Specific conditions – Schedule 7
- Sch.7 para.5 (Housing with or apart from other animals):
a) Para.5(1): the requirement that social animals (which rabbits are) must not be exhibited if their “removal from and reintroduction to the group with which they are usually housed causes them or any other animal within that group stress, anxiety or fear”.
b) Para.5(3): the requirement that all persons (including those participating in the show) “likely to come into contact with the animals during an exhibition must be briefed about how to behave around the animals so as to minimise anxiety, fear and stress in the animals”. It was clear that the rabbit(s) featured was stressed and anxious, and the participants’ behaviour in respect of the rabbit would have increased its “anxiety, fear and stress”. It therefore beggars belief that even if those participating received such a briefing, they were allowed to behave in such a way around the rabbit(s).
- Sch.7 para.7 (Protection from pain, suffering, injury and disease):
a) Para.7(5): the requirement that any equipment or other materials used in the exhibition “must not cause the animals pain, discomfort, fatigue or stress”. Placing and filming a rabbit in a small clear box (when they are prey animals) caused evident discomfort and stress to the rabbit(s) on screen.
Further, we would note that the statutory guidance (https://www.gov.uk/…/keeping-or-training-animals-for…) requires the following. Again, please explain how the Company complied with these requirements:
Part A – General conditions
8.1: that an interaction must be stopped “if the animal shows signs of fear, suffering or fatigue”. It was clear that the rabbit(s) in question showed signs of fear and suffering.
8.3: that animals “must never be forced to interact with people. They must be able to avoid people, by having a facility such as a hiding place.” That was not the case in this programme.
Part B – Specific conditions
3.0: “If animals are displayed to the public, signs must be placed on enclosures to stop anyone from: tapping on the glass; putting their fingers into cages”. Please explain why it was thought appropriate – and in compliance with the guidance to the 2018 Regulations – to permit contestants to touch the rabbit(s) in this way.
4.1: Animals must not “be exposed to glare, heat, noises or other conditions unless specifically habituated to these conditions before the exhibition.” And “An animal must not be forced to do anything. It should not be expected to do anything: outside its normal behaviour repertoire”. It is certainly not within a rabbit’s “normal behaviour repertoire” to be subjected to what it/they were subjected to on the programme.
5.3: Everyone on the production site (including audience, actors and crew) must be told about “how to behave around the animals” and “any movements that might frighten the animals and make them panic or react aggressively”. Further, people exhibiting animals “must tell the event manager to alert them to any other activities that may cause anxiety for the animals […] Exhibitors must reduce any anxiety by moving the animals as far away as possible from the activities”. Please explain why it was thought the activities that took place could take place given these requirements.

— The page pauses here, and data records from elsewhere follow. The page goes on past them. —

(** A stand-in for [int] on plain digit strings, for running examples. *)
Fixpoint digits_value (acc : Z) (s : string) : option Z :=
  match s with
  | EmptyString => Some acc
  | String c s' =>
      let n := nat_of_ascii c in
      if (48 <=? n) && (n <=? 57)
      then digits_value (10 * acc + Z.of_nat (n - 48))%Z s'
      else None
  end.

Definition plain_int (s : string) : option Z :=
  match s with
  | EmptyString => None
  | _ => digits_value 0 s
  end.

(* ================================================================== *)
(** ** Further notions used in the statements *)
(* ================================================================== *)

(** A record as [add_discovered_company] creates it: a non-empty trimmed
    name, trimmed fields, no report yet. *)
Definition fresh_record (rec : company) : Prop :=
  name rec <> EmptyString
  /\ Text.strip (name rec) = name rec
  /\ Text.strip (location rec) = location rec
  /\ Text.strip (website rec) = website rec
  /\ Text.strip (services rec) = services rec
  /\ Text.strip (email rec) = email rec
  /\ Text.strip (contact_details rec) = contact_details rec
  /\ detailed_report rec = EmptyString.

(** A record of the registry at any time: as created, up to its report. *)
Definition kept_record (rec : company) : Prop :=
  name rec <> EmptyString /\ Text.strip (name rec) = name rec.

Definition is_rate_limit_call (c : call) : bool :=
  match c with RateLimitCall => true | _ => false end.

(** Number of rate-limiter calls in a call log. *)
Definition rate_limit_calls (cs : list call) : nat :=
  List.length (filter is_rate_limit_call cs).

(** The last message of an invocation carries neither of the two texts on
    which the discovery loop breaks. *)
Definition quiet_reply (o : outcome) : Prop :=
  match o with
  | Returned (Some m) =>
      Text.contains "Target reached" m = false
      /\ Text.contains "SUCCESS" m = false
  | _ => True
  end.
(* ===== verification/Bits.v ===== *)
(** Bit scans, alignment and integer powers: [include/base/bitops.h],
    [include/base/math.h], the alignment macros of [include/base/defines.h] and
    the helpers of [mm/buddy_common.h] in their 64-bit form.

    [NX_FLS] takes an [int] whose bits are tested against unsigned masks: its
    argument is read as a 32-bit pattern. *)
From S2P Require Import Prelude.

(** One [if (!(x & mask)) { x <<= k; r -= k; }] of [NX_FLS]. *)
Definition fls_step (mask k : Z) (xr : Z * Z) : Z * Z :=
  if Z.land xr.1 mask =? 0 then (u32 (xr.1 << k), xr.2 - k) else xr.

Definition NX_FLS (x : Z) : Z :=
  let x := u32 x in
  let r := 32 in
  if x =? 0 then 0
  else
    let xr := fls_step 0xffff0000 16 (x, r) in
    let xr := fls_step 0xff000000 8 xr in
    let xr := fls_step 0xf0000000 4 xr in
    let xr := fls_step 0xc0000000 2 xr in
    let xr := fls_step 0x80000000 1 xr in
    xr.2.

Definition NX_FFS (x : Z) : Z :=
  let __t := u32 x in
  NX_FLS (Z.land __t (u32 (- __t))).

Definition BuddyFFS (word : Z) : Z := NX_FFS word - 1.
Definition BuddyFLS (word : Z) : Z := NX_FLS word - 1.

Definition BuddyFlsSizet (size : Z) : Z :=
  let high := i32 (size >> 32) in
  if nz high then 32 + BuddyFLS high
  else BuddyFLS (Z.land (u32 (i32 size)) 0xffffffff).

Definition BuddyFfsSizet (size : Z) : Z :=
  let low := i32 size in
  if nz low then BuddyFFS (u32 low)
  else 32 + BuddyFFS (u32 (i32 (size >> 32))).

Definition BuddyAlignUp (x align : Z) : option Z :=
  assert (Z.land align (u64 (align - 1)) =? 0);;
  Some (Z.land (u64 (x + u64 (align - 1))) (not64 (u64 (align - 1)))).

Definition BuddyAlignDown (x align : Z) : option Z :=
  assert (Z.land align (u64 (align - 1)) =? 0);;
  Some (u64 (x - Z.land x (u64 (align - 1)))).

Definition BuddyAlignPtr (ptr align : Z) : option Z :=
  assert (nz ptr && nz align);;
  let aligned := Z.land (u64 (ptr + u64 (align - 1))) (not64 (u64 (align - 1))) in
  assert (Z.land align (u64 (align - 1)) =? 0);;
  Some aligned.

Definition NX_ALIGN_UP (x y : Z) : Z := Z.land (u64 (x + (y - 1))) (not64 (y - 1)).
Definition NX_ALIGN_DOWN (x y : Z) : Z := Z.land x (not64 (y - 1)).
Definition NX_DIV_ROUND_UP (x step : Z) : Z := u64 (x + step - 1) / step.
Definition NX_DIV_ROUND_DOWN (x step : Z) : Z := x / step.

(** [include/base/page.h], with pages of 4 KB. *)
Definition NX_PAGE_SHIFT : Z := 12.
Definition NX_PAGE_SIZE : Z := 4096.
Definition NX_PAGE_MASK : Z := 4095.
Definition NX_PAGE_ALIGNUP (value : Z) : Z := Z.land (u64 (value + NX_PAGE_MASK)) (not64 NX_PAGE_MASK).
Definition NX_PAGE_ALIGNDOWN (value : Z) : Z := Z.land value (not64 NX_PAGE_MASK).

(** The loop of [NX_PowInt]; [n] is halved at each turn, so 32 turns are
    enough for an [int]. *)
Fixpoint PowInt_loop (fuel : nat) (x n res : Z) : option Z :=
  match fuel with
  | O => None
  | S fuel =>
      if n =? 0 then Some res
      else
        let res := if nz (Z.land n 1) then i32 (res * x) else res in
        PowInt_loop fuel (i32 (x * x)) (n >> 1) res
  end.

Definition NX_PowInt (x n : Z) : option Z :=
  if n <? 0 then
    assert (nz x);;
    PowInt_loop 33 (Z.quot 1 x) (- n) 1
  else PowInt_loop 33 x n 1.
(** [NX_BuddyCreate] lays the manager and the descriptors at the start of the
    memory and the pages after them, up to the end. *)
Lemma NX_BuddyCreate_spec raw mem size :
  0 < mem -> 536 <= size -> mem + size < 2 ^ 63 ->
  536 + align_up ((size - 536) / 4096 * 40) 4096 + 8192 <= size ->
  exists s n, NX_BuddyCreate raw mem size = Some s /\ wfh s n 0 0 /\
    (forall q r t, ~ allocs s 0 0 q r t) /\
    mem + 536 + 40 * n <= pageStart s /\
    mem + size - 4096 < pageStart s + n * NX_PAGE_SIZE <= mem + size.
Proof.
  intros Hm Hs Hb Hroom. unfold NX_BuddyCreate, nz.
  rewrite (proj2 (Z.eqb_neq mem 0)), (proj2 (Z.eqb_neq size 0)) by lia.
  cbn [negb andb]. rewrite assert_true.
  unfold sizeof_NX_BuddySystem, sizeof_NX_Page, NX_PAGE_SHIFT, NX_PAGE_SIZE.
  rewrite (u64_small (mem + 536)), (u64_small (size - 536)), Z.shiftr_div_pow2 by lia.
  change (2 ^ 12) with 4096. set (pc := (size - 536) / 4096) in *.
  assert (Hpc : 0 <= pc /\ pc * 4096 <= size - 536) by (unfold pc; zlia).
  rewrite (u64_small (pc * 40)) by lia.
  assert (BuddyAlignUp (pc * 40) 4096 = Some (align_up (pc * 40) 4096)) as ->
    by (apply (BuddyAlignUp_spec _ 12); lia).
  rewrite Some_bind.
  destruct (align_up_spec (pc * 40) 4096) as [Hms1 Hms2]; [lia|].
  set (ms := align_up (pc * 40) 4096) in *.
  rewrite (u64_small (mem + 536 + ms)), (u64_small (size - 536 - ms)) by lia.
  unfold BuddyAlignPtr, nz. rewrite (proj2 (Z.eqb_neq (mem + 536 + ms) 0)) by lia.
  cbn [negb andb]. rewrite assert_true.
  change (Z.land 4096 (u64 (4096 - 1)) =? 0) with true. rewrite assert_true.
  destruct (align_up_spec (mem + 536 + ms) 4096) as [Hal1 Hal2]; [lia|].
  assert (Z.land (u64 (mem + 536 + ms + u64 (4096 - 1))) (not64 (u64 (4096 - 1))) =
    align_up (mem + 536 + ms) 4096) as ->.
  { etransitivity; [|apply (NX_ALIGN_UP_spec (mem + 536 + ms) 12); lia]. reflexivity. }
  set (al := align_up (mem + 536 + ms) 4096) in *. rewrite Some_bind.
  rewrite (u64_small (al - _)), (u64_small (mem + 536 + ms + _)), (u64_small (size - 536 - ms - _)) by lia.
  replace (mem + 536 + ms + (al - (mem + 536 + ms))) with al by lia.
  set (sz := size - 536 - ms - (al - (mem + 536 + ms))) in *.
  assert (Hal0 : al mod 4096 = 0) by (apply Z.mod_divide; [lia|done]).
  assert ((Z.land al NX_PAGE_MASK =? 0) = true) as ->.
  { apply Z.eqb_eq. change NX_PAGE_MASK with (Z.ones 12). by rewrite Z.land_ones by lia. }
  rewrite assert_true, Z.shiftr_div_pow2 by lia. change (2 ^ 12) with 4096.
  set (n := sz / 4096). assert (Hn : 0 < n /\ n * 4096 <= sz < (n + 1) * 4096) by (unfold n; zlia).
  rewrite (u64_small (n - 1)) by lia.
  destruct (fresh_wfh raw n al (u64 (size - sz) >> 12)) as [W Hhd]; [lia|unfold NX_PAGE_SIZE; lia|].
  cbv zeta in W, Hhd. cbn [BuddyCreateFromMemory pageBuddy count bitmap].
  set (s0 := mkBuddy _ _ _ _ _ _ _) in *.
  destruct (BuddyCreate_loop_spec n (create_fuel n) s0 0) as (s & Hrun & W' & [Hst _] & _ & HA).
  - lia.
  - done.
  - rewrite Z.sub_0_r. unfold create_turns, create_fuel. rewrite Nat2Z.inj_add, Z2Nat.id by zlia.
    rewrite (proj2 (Z.eqb_neq n 0)) by lia. destruct (Z.ltb_spec n (2 ^ 20)); [|lia].
    assert (Z.log2 n < 20) by (apply Z.log2_lt_pow2; lia). zlia.
  - intros o _ _. apply Z.divide_0_r.
  - intros p o _ Hf%fhd_hd. by apply Hhd in Hf.
  - rewrite Z.sub_0_r in Hrun. exists s, n. split; [exact Hrun|]. split; [done|].
    assert (n <= pc) by (unfold n, pc; apply Z.div_le_mono; lia).
    split; [|rewrite Hst; cbn [s0 pageStart]; unfold NX_PAGE_SIZE; lia].
    intros q r t Hq. apply HA in Hq as [_ Ha%ahd_hd]. by apply Hhd in Ha.
Qed.
End creation.

(** ** The remaining branches *)
Section branches.
Implicit Types (s : NX_BuddySystem) (n p q o r t : Z).

Lemma NX_BuddyIncreasePage_spec s n p o t :
  wfh s n 0 0 -> allocs s 0 0 p o t -> t + 1 < 2 ^ 63 ->
  exists s', NX_BuddyIncreasePage s (pageStart s + p * NX_PAGE_SIZE) = Some (s', NX_EOK) /\
    wfh s' n 0 0 /\ static_eq s s' /\ usedPage s' = usedPage s /\
    forall q r x, allocs s' 0 0 q r x <-> (q = p /\ r = o /\ x = t + 1) \/ (q <> p /\ allocs s 0 0 q r x).
Proof.
  intros W [_ Ha] Ht. pose proof (wh_ref _ _ _ _ W p o t (not_inh00 p) Ha) as Ht1.
  destruct (hd_block s n 0 0 p o W (ahd_hd _ _ _ _ Ha) (not_inh00 p)) as (Ho & H2 & Hpn & _).
  destruct (wh_start _ _ _ _ W) as (Hm & Hs0 & Hs1). pose proof (wh_n _ _ _ _ W).
  pose proof (NX_PageFromPtr_spec s n p W ltac:(lia)) as Hptr. unfold NX_PAGE_SIZE in *.
  unfold NX_BuddyIncreasePage, nz. rewrite (proj2 (Z.eqb_neq _ 0)) by lia. cbn [negb].
  rewrite assert_true, (wh_max _ _ _ _ W). replace (n - 1 + 1) with n by lia. unfold NX_PAGE_SIZE.
  rewrite (u64_small n), (u64_small (n * 4096)), u64_small by lia.
  rewrite (proj2 (Z.ltb_ge _ _)) by lia.
  assert ((pageStart s + p * 4096 >=? pageStart s + n * 4096) = false) as ->
    by (rewrite Z.geb_leb; apply Z.leb_gt; lia).
  cbn [orb]. rewrite Hptr, Some_bind. pose proof Ha as (pg & Hpg & Hor & _ & Hfr & Hrf).
  rewrite Hpg, Some_bind, Hrf, i64_small by lia.
  destruct (set_reference_spec s n p o t (t + 1) (usedPage s) W Ha ltac:(lia)) as (s1 & Hrun & W1 & Hst & HA).
  pose proof Hrun as Hrun'. rewrite (upd_page_eq _ _ _ _ Hpg) in Hrun'. injection Hrun' as Hs1'.
  assert (with_used s1 (usedPage s) = s1) as He by (by rewrite <- Hs1').
  rewrite He in *. rewrite Hrun, Some_bind. exists s1. split_and!; try done. by rewrite <- Hs1'.
Qed.

(** Addresses outside the zone are refused and change nothing. *)
Lemma bad_address s n ptr :
  wfh s n 0 0 -> 0 < ptr ->
  (ptr < pageStart s \/ pageStart s + (n - 1) * NX_PAGE_SIZE < ptr ->
    NX_BuddyFreePage s ptr = Some (s, NX_EINVAL)) /\
  (ptr < pageStart s \/ pageStart s + n * NX_PAGE_SIZE <= ptr ->
    NX_BuddyIncreasePage s ptr = Some (s, NX_EINVAL)).
Proof.
  intros W Hp. destruct (wh_start _ _ _ _ W) as (Hm & Hs0 & Hs1). pose proof (wh_n _ _ _ _ W).
  unfold NX_PAGE_SIZE in *. split; intros Hb.
  - unfold NX_BuddyFreePage, nz. rewrite (proj2 (Z.eqb_neq _ 0)) by lia. cbn [negb]. rewrite assert_true.
    unfold NX_PAGE_INVALID_ADDR, NX_PAGE_SHIFT. rewrite (wh_max _ _ _ _ W), Z.shiftl_mul_pow2 by lia.
    change (2 ^ 12) with 4096. rewrite (u64_small ((n - 1) * 4096)), u64_small by lia.
    destruct (Z.ltb_spec ptr (pageStart s)); [done|]. cbn [orb]. rewrite Z.gtb_ltb.
    by rewrite (proj2 (Z.ltb_lt _ _)) by lia.
  - unfold NX_BuddyIncreasePage, nz. rewrite (proj2 (Z.eqb_neq _ 0)) by lia. cbn [negb]. rewrite assert_true.
    rewrite (wh_max _ _ _ _ W). replace (n - 1 + 1) with n by lia. unfold NX_PAGE_SIZE.
    rewrite (u64_small n), (u64_small (n * 4096)), u64_small by lia.
    destruct (Z.ltb_spec ptr (pageStart s)); [done|]. cbn [orb]. rewrite Z.geb_leb.
    by rewrite (proj2 (Z.leb_le _ _)) by lia.
Qed.

(** The free blocks are a function of the allocated ones. *)
Lemma free_blocks_unique s s' n p k :
  wfh s n 0 0 -> wfh s' n 0 0 -> (forall q r t, allocs s 0 0 q r t <-> allocs s' 0 0 q r t) ->
  fhd (pmap s) p k -> fhd (pmap s') p k.
Proof.
  intros W W' HA Hf.
  (* a free block of one state lies in a free block of the other *)
  assert (Hin : forall s1 s2, wfh s1 n 0 0 -> wfh s2 n 0 0 ->
      (forall q r t, allocs s2 0 0 q r t -> allocs s1 0 0 q r t) ->
      forall a i, fhd (pmap s1) a i -> exists b j, i <= j /\ fhd (pmap s2) b j /\ b <= a /\ a + 2 ^ i <= b + 2 ^ j).
  { intros s1 s2 W1 W2 HA' a i Ha. pose proof (wh_geom _ _ _ _ W1) as G1.
    destruct (hd_block s1 n 0 0 a i W1 (fhd_hd _ _ _ Ha) (not_inh00 a)) as (Hi & _ & Han & Hd & Hae & _).
    destruct (all_free_block s2 n (Z.to_nat i) W2) with (p := a) as (b & j & Hj & Hb & ? & ?);
      rewrite ?Z2Nat.id in * by lia; try done; try lia; [|exists b, j; split_and!; (done || lia)].
    intros q o t [_ Hq]%HA'. pose proof (ahd_hd _ _ _ _ Hq) as Hq'. pose proof (fhd_hd _ _ _ Ha) as Ha'.
    destruct (Z.lt_total q a) as [H1|[->|H1]]; [left|exfalso; by eapply fhd_not_ahd|right].
    - by apply (g_disj _ _ _ _ G1 q a o i Hq' Ha' (not_inh00 _) (not_inh00 _)).
    - by apply (g_disj _ _ _ _ G1 a q i o Ha' Hq' (not_inh00 _) (not_inh00 _)). }
  destruct (Hin s s' W W' (fun q r t => proj2 (HA q r t)) p k Hf) as (b & j & Hkj & Hb & Hle & Hge).
  destruct (Hin s' s W' W (fun q r t => proj1 (HA q r t)) b j Hb) as (c & i & Hji & Hc & Hle' & Hge').
  pose proof (wh_geom _ _ _ _ W) as G.
  destruct (hd_block s n 0 0 p k W (fhd_hd _ _ _ Hf) (not_inh00 p)) as (_ & ? & _).
  destruct (hd_block s n 0 0 c i W (fhd_hd _ _ _ Hc) (not_inh00 c)) as (_ & ? & _).
  assert (c = p) as ->.
  { destruct (Z.lt_total c p) as [H1|[H1|H1]]; [|done|lia].
    pose proof (g_disj _ _ _ _ G c p i k (fhd_hd _ _ _ Hc) (fhd_hd _ _ _ Hf) (not_inh00 _) (not_inh00 _) H1). lia. }
  assert (i = k) as -> by (eapply hd_fun; by apply fhd_hd).
  assert (j = k) as -> by lia. by assert (b = p) as -> by lia.
Qed.
End branches.

(** ** The zone: an abstract allocator

    Its state is the map of the allocated blocks (page, order, reference
    count) and the counter of used pages. *)
Inductive bop :=
  | Alloc (count : Z)
  | Free (ptr : Z)
  | Increase (ptr : Z).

5.3: “No one other than the staff responsible for the animals must be allowed to pet, handle or play with the animals during the working day unless supervised and directly involved with the required action and consistent with the best interest of the animal” (our underlining). Please confirm how this was complied with.
Regulation 15 of the 2018 Regulations gives local authorities the power to suspend, vary or revoke a licence at any time on being satisfied that the licence conditions are not being complied with, there has been a breach of the 2018 Regulations, or it is necessary to protect the welfare of an animal. In our view there are good grounds to argue that the Company’s licence should be suspended, if not revoked.